**** DATA FOR PROCESSING ****

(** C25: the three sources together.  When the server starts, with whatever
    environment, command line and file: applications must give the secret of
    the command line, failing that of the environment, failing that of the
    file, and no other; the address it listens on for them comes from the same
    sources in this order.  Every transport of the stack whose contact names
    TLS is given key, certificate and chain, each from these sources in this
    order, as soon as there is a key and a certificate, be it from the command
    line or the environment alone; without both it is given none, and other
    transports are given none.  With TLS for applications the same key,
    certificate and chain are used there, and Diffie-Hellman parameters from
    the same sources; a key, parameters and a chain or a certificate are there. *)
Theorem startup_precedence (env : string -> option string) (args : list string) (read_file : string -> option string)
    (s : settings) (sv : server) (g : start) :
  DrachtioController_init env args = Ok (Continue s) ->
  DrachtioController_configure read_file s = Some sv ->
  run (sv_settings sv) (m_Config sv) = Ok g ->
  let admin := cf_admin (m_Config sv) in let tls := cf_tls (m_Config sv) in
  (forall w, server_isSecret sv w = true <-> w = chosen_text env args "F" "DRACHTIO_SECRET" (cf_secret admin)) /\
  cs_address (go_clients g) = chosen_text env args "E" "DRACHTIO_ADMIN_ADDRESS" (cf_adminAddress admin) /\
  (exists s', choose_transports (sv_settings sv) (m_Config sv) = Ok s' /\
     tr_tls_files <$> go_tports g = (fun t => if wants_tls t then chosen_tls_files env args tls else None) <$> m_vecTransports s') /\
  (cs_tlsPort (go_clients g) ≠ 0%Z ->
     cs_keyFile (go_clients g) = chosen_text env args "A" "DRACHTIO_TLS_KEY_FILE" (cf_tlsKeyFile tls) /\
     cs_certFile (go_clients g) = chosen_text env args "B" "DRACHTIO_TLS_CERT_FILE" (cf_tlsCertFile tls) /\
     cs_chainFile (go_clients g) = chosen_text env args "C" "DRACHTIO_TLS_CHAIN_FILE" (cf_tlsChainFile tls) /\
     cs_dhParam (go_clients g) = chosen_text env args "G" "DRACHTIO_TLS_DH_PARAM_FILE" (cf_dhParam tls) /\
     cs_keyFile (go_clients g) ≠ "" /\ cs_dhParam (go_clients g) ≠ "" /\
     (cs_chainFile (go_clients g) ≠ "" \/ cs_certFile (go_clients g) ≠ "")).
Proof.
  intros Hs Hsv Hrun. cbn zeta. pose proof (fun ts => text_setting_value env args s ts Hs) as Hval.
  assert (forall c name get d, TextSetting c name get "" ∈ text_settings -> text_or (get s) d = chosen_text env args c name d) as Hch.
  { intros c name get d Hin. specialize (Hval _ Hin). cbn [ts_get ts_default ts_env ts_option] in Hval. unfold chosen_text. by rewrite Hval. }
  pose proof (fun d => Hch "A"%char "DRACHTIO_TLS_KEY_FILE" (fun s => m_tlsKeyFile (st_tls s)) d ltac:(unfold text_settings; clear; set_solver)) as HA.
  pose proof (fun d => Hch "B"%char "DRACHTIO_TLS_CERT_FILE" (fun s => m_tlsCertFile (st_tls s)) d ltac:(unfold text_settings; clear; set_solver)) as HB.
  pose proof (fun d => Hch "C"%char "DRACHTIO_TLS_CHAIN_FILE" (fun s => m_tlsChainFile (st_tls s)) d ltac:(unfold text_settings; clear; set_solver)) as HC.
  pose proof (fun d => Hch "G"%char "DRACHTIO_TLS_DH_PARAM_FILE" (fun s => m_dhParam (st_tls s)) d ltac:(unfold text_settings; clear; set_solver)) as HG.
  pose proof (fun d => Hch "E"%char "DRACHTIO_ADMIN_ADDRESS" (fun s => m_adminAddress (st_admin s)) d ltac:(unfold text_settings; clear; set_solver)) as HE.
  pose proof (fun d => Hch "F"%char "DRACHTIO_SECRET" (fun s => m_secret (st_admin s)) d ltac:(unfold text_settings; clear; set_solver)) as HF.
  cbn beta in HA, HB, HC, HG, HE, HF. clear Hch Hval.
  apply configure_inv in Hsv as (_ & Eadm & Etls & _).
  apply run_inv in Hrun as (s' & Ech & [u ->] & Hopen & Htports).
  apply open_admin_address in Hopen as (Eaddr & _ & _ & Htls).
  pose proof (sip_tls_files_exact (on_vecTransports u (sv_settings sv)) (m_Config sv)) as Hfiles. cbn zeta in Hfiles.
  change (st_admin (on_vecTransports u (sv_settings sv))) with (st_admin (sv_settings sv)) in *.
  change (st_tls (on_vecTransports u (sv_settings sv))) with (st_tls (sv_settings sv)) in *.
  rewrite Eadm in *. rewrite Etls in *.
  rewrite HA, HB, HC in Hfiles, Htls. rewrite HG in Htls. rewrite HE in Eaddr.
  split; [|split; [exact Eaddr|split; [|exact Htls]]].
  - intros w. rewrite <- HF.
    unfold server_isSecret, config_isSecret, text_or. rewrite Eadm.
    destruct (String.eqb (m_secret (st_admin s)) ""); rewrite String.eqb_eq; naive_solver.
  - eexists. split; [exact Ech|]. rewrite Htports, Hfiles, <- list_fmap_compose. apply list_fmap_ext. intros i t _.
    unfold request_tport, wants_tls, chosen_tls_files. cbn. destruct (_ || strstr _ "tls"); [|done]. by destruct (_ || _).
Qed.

****

All records are to be restated exactly, from the first line to the last line.

■ **OUTPUT FOR THIS EXERCISE**:
(** C25: the three sources together.  When the server starts, with whatever
    environment, command line and file: applications must give the secret of
    the command line, failing that of the environment, failing that of the
    file, and no other; the address it listens on for them comes from the same
    sources in this order.  Every transport of the stack whose contact names
    TLS is given key, certificate and chain, each from these sources in this
    order, as soon as there is a key and a certificate, be it from the command
    line or the environment alone; without both it is given none, and other
    transports are given none.  With TLS for applications the same key,
    certificate and chain are used there, and Diffie-Hellman parameters from
    the same sources; a key, parameters and a chain or a certificate are there. *)
Theorem startup_precedence (env : string -> option string) (args : list string) (read_file : string -> option string)
    (s : settings) (sv : server) (g : start) :
  DrachtioController_init env args = Ok (Continue s) ->
  DrachtioController_configure read_file s = Some sv ->
  run (sv_settings sv) (m_Config sv) = Ok g ->
  let admin := cf_admin (m_Config sv) in let tls := cf_tls (m_Config sv) in
  (forall w, server_isSecret sv w = true <-> w = chosen_text env args "F" "DRACHTIO_SECRET" (cf_secret admin)) /\
  cs_address (go_clients g) = chosen_text env args "E" "DRACHTIO_ADMIN_ADDRESS" (cf_adminAddress admin) /\
  (exists s', choose_transports (sv_settings sv) (m_Config sv) = Ok s' /\
     tr_tls_files <$> go_tports g = (fun t => if wants_tls t then chosen_tls_files env args tls else None) <$> m_vecTransports s') /\
  (cs_tlsPort (go_clients g) ≠ 0%Z ->
     cs_keyFile (go_clients g) = chosen_text env args "A" "DRACHTIO_TLS_KEY_FILE" (cf_tlsKeyFile tls) /\
     cs_certFile (go_clients g) = chosen_text env args "B" "DRACHTIO_TLS_CERT_FILE" (cf_tlsCertFile tls) /\
     cs_chainFile (go_clients g) = chosen_text env args "C" "DRACHTIO_TLS_CHAIN_FILE" (cf_tlsChainFile tls) /\
     cs_dhParam (go_clients g) = chosen_text env args "G" "DRACHTIO_TLS_DH_PARAM_FILE" (cf_dhParam tls) /\
     cs_keyFile (go_clients g) ≠ "" /\ cs_dhParam (go_clients g) ≠ "" /\
     (cs_chainFile (go_clients g) ≠ "" \/ cs_certFile (go_clients g) ≠ "")).
Proof.
  intros Hs Hsv Hrun. cbn zeta. pose proof (fun ts => text_setting_value env args s ts Hs) as Hval.
  assert (forall c name get d, TextSetting c name get "" ∈ text_settings -> text_or (get s) d = chosen_text env args c name d) as Hch.
  { intros c name get d Hin. specialize (Hval _ Hin). cbn [ts_get ts_default ts_env ts_option] in Hval. unfold chosen_text. by rewrite Hval. }
  pose proof (fun d => Hch "A"%char "DRACHTIO_TLS_KEY_FILE" (fun s => m_tlsKeyFile (st_tls s)) d ltac:(unfold text_settings; clear; set_solver)) as HA.
  pose proof (fun d => Hch "B"%char "DRACHTIO_TLS_CERT_FILE" (fun s => m_tlsCertFile (st_tls s)) d ltac:(unfold text_settings; clear; set_solver)) as HB.
  pose proof (fun d => Hch "C"%char "DRACHTIO_TLS_CHAIN_FILE" (fun s => m_tlsChainFile (st_tls s)) d ltac:(unfold text_settings; clear; set_solver)) as HC.
  pose proof (fun d => Hch "G"%char "DRACHTIO_TLS_DH_PARAM_FILE" (fun s => m_dhParam (st_tls s)) d ltac:(unfold text_settings; clear; set_solver)) as HG.
  pose proof (fun d => Hch "E"%char "DRACHTIO_ADMIN_ADDRESS" (fun s => m_adminAddress (st_admin s)) d ltac:(unfold text_settings; clear; set_solver)) as HE.
  pose proof (fun d => Hch "F"%char "DRACHTIO_SECRET" (fun s => m_secret (st_admin s)) d ltac:(unfold text_settings; clear; set_solver)) as HF.
  cbn beta in HA, HB, HC, HG, HE, HF. clear Hch Hval.
  apply configure_inv in Hsv as (_ & Eadm & Etls & _).
  apply run_inv in Hrun as (s' & Ech & [u ->] & Hopen & Htports).
  apply open_admin_address in Hopen as (Eaddr & _ & _ & Htls).
  pose proof (sip_tls_files_exact (on_vecTransports u (sv_settings sv)) (m_Config sv)) as Hfiles. cbn zeta in Hfiles.
  change (st_admin (on_vecTransports u (sv_settings sv))) with (st_admin (sv_settings sv)) in *.
  change (st_tls (on_vecTransports u (sv_settings sv))) with (st_tls (sv_settings sv)) in *.
  rewrite Eadm in *. rewrite Etls in *.
  rewrite HA, HB, HC in Hfiles, Htls. rewrite HG in Htls. rewrite HE in Eaddr.
  split; [|split; [exact Eaddr|split; [|exact Htls]]].
  - intros w. rewrite <- HF.
    unfold server_isSecret, config_isSecret, text_or. rewrite Eadm.
    destruct (String.eqb (m_secret (st_admin s)) ""); rewrite String.eqb_eq; naive_solver.
  - eexists. split; [exact Ech|]. rewrite Htports, Hfiles, <- list_fmap_compose. apply list_fmap_ext. intros i t _.
    unfold request_tport, wants_tls, chosen_tls_files. cbn. destruct (_ || strstr _ "tls"); [|done]. by destruct (_ || _).
Qed.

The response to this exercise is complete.